→ **Description of the task**
Could you restate all of the entries, word for word?

Stored data entries:
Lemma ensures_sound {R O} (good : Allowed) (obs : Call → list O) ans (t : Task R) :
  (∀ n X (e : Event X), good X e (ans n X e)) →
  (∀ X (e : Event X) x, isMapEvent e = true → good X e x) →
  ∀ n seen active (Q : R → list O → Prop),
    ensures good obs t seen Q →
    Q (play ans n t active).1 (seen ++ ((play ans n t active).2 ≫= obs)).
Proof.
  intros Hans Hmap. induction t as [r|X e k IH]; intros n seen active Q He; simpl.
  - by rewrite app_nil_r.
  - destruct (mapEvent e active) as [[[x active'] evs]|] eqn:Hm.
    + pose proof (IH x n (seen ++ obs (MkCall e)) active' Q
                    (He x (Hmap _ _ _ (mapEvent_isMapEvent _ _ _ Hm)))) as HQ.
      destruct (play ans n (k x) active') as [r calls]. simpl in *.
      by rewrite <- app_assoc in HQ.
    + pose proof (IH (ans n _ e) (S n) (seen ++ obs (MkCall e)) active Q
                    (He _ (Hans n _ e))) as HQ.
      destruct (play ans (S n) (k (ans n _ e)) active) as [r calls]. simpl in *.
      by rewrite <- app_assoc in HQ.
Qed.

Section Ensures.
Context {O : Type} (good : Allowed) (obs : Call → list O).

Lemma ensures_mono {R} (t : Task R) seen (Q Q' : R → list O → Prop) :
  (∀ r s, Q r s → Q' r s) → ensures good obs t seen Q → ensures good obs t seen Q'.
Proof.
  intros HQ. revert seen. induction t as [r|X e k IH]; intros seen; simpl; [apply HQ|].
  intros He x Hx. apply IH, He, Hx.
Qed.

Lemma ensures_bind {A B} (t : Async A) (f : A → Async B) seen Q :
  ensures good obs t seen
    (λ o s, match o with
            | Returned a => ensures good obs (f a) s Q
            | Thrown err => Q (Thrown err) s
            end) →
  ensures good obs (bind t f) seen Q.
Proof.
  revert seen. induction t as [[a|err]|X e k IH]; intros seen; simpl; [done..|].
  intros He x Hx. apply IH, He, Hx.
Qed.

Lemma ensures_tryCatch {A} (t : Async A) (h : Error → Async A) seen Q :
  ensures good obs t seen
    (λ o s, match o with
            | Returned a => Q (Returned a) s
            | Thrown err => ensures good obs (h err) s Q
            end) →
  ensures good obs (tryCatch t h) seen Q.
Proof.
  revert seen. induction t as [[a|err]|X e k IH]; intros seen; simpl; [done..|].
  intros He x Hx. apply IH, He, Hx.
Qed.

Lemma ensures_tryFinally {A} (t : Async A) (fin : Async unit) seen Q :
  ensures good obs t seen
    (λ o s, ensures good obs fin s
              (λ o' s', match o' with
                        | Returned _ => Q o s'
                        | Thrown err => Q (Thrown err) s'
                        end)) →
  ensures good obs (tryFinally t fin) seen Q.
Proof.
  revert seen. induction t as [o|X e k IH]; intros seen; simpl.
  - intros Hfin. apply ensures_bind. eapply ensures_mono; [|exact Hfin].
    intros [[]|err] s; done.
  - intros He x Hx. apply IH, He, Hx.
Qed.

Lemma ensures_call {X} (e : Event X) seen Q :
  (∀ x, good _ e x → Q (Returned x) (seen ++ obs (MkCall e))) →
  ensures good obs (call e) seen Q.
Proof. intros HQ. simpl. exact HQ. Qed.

→ **Task output**
Lemma ensures_sound {R O} (good : Allowed) (obs : Call → list O) ans (t : Task R) :
  (∀ n X (e : Event X), good X e (ans n X e)) →
  (∀ X (e : Event X) x, isMapEvent e = true → good X e x) →
  ∀ n seen active (Q : R → list O → Prop),
    ensures good obs t seen Q →
    Q (play ans n t active).1 (seen ++ ((play ans n t active).2 ≫= obs)).
Proof.
  intros Hans Hmap. induction t as [r|X e k IH]; intros n seen active Q He; simpl.
  - by rewrite app_nil_r.
  - destruct (mapEvent e active) as [[[x active'] evs]|] eqn:Hm.
    + pose proof (IH x n (seen ++ obs (MkCall e)) active' Q
                    (He x (Hmap _ _ _ (mapEvent_isMapEvent _ _ _ Hm)))) as HQ.
      destruct (play ans n (k x) active') as [r calls]. simpl in *.
      by rewrite <- app_assoc in HQ.
    + pose proof (IH (ans n _ e) (S n) (seen ++ obs (MkCall e)) active Q
                    (He _ (Hans n _ e))) as HQ.
      destruct (play ans (S n) (k (ans n _ e)) active) as [r calls]. simpl in *.
      by rewrite <- app_assoc in HQ.
Qed.

Section Ensures.
Context {O : Type} (good : Allowed) (obs : Call → list O).

Lemma ensures_mono {R} (t : Task R) seen (Q Q' : R → list O → Prop) :
  (∀ r s, Q r s → Q' r s) → ensures good obs t seen Q → ensures good obs t seen Q'.
Proof.
  intros HQ. revert seen. induction t as [r|X e k IH]; intros seen; simpl; [apply HQ|].
  intros He x Hx. apply IH, He, Hx.
Qed.

Lemma ensures_bind {A B} (t : Async A) (f : A → Async B) seen Q :
  ensures good obs t seen
    (λ o s, match o with
            | Returned a => ensures good obs (f a) s Q
            | Thrown err => Q (Thrown err) s
            end) →
  ensures good obs (bind t f) seen Q.
Proof.
  revert seen. induction t as [[a|err]|X e k IH]; intros seen; simpl; [done..|].
  intros He x Hx. apply IH, He, Hx.
Qed.

Lemma ensures_tryCatch {A} (t : Async A) (h : Error → Async A) seen Q :
  ensures good obs t seen
    (λ o s, match o with
            | Returned a => Q (Returned a) s
            | Thrown err => ensures good obs (h err) s Q
            end) →
  ensures good obs (tryCatch t h) seen Q.
Proof.
  revert seen. induction t as [[a|err]|X e k IH]; intros seen; simpl; [done..|].
  intros He x Hx. apply IH, He, Hx.
Qed.

Lemma ensures_tryFinally {A} (t : Async A) (fin : Async unit) seen Q :
  ensures good obs t seen
    (λ o s, ensures good obs fin s
              (λ o' s', match o' with
                        | Returned _ => Q o s'
                        | Thrown err => Q (Thrown err) s'
                        end)) →
  ensures good obs (tryFinally t fin) seen Q.
Proof.
  revert seen. induction t as [o|X e k IH]; intros seen; simpl.
  - intros Hfin. apply ensures_bind. eapply ensures_mono; [|exact Hfin].
    intros [[]|err] s; done.
  - intros He x Hx. apply IH, He, Hx.
Qed.

Lemma ensures_call {X} (e : Event X) seen Q :
  (∀ x, good _ e x → Q (Returned x) (seen ++ obs (MkCall e))) →
  ensures good obs (call e) seen Q.
Proof. intros HQ. simpl. exact HQ. Qed.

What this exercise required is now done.